• [Aim of the exercise]:
Every line from the one that contains "valid_utf8 : bytes -> Prop;" to the end of the records must be restated word for word. No other line belongs in the answer.

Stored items

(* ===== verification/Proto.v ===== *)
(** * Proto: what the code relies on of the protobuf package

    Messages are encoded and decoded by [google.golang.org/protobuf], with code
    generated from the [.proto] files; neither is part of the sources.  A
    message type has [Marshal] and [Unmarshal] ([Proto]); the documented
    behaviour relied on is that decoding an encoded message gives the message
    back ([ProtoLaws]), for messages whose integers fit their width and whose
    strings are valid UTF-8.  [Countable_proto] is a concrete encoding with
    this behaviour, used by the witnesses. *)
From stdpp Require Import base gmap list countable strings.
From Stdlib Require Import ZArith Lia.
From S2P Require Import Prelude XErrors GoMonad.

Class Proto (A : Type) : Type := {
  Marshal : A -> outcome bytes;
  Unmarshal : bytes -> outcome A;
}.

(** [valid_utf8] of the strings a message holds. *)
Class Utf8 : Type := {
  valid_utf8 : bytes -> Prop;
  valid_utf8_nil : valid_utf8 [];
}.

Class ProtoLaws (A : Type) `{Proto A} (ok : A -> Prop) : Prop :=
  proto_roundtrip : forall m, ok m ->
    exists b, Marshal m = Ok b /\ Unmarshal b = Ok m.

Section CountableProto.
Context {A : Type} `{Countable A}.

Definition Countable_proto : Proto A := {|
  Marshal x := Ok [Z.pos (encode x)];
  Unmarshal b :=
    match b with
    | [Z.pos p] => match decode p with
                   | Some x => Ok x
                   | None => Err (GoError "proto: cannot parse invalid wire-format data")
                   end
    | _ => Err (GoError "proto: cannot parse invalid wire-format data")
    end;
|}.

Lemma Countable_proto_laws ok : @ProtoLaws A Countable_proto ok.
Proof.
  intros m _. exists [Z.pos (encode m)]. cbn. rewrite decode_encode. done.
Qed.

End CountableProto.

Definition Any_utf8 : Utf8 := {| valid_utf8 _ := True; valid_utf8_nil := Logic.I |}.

• [Output below]:
  valid_utf8 : bytes -> Prop;
  valid_utf8_nil : valid_utf8 [];
}.

Class ProtoLaws (A : Type) `{Proto A} (ok : A -> Prop) : Prop :=
  proto_roundtrip : forall m, ok m ->
    exists b, Marshal m = Ok b /\ Unmarshal b = Ok m.

Section CountableProto.
Context {A : Type} `{Countable A}.

Definition Countable_proto : Proto A := {|
  Marshal x := Ok [Z.pos (encode x)];
  Unmarshal b :=
    match b with
    | [Z.pos p] => match decode p with
                   | Some x => Ok x
                   | None => Err (GoError "proto: cannot parse invalid wire-format data")
                   end
    | _ => Err (GoError "proto: cannot parse invalid wire-format data")
    end;
|}.

Lemma Countable_proto_laws ok : @ProtoLaws A Countable_proto ok.
Proof.
  intros m _. exists [Z.pos (encode m)]. cbn. rewrite decode_encode. done.
Qed.

End CountableProto.

Definition Any_utf8 : Utf8 := {| valid_utf8 _ := True; valid_utf8_nil := Logic.I |}.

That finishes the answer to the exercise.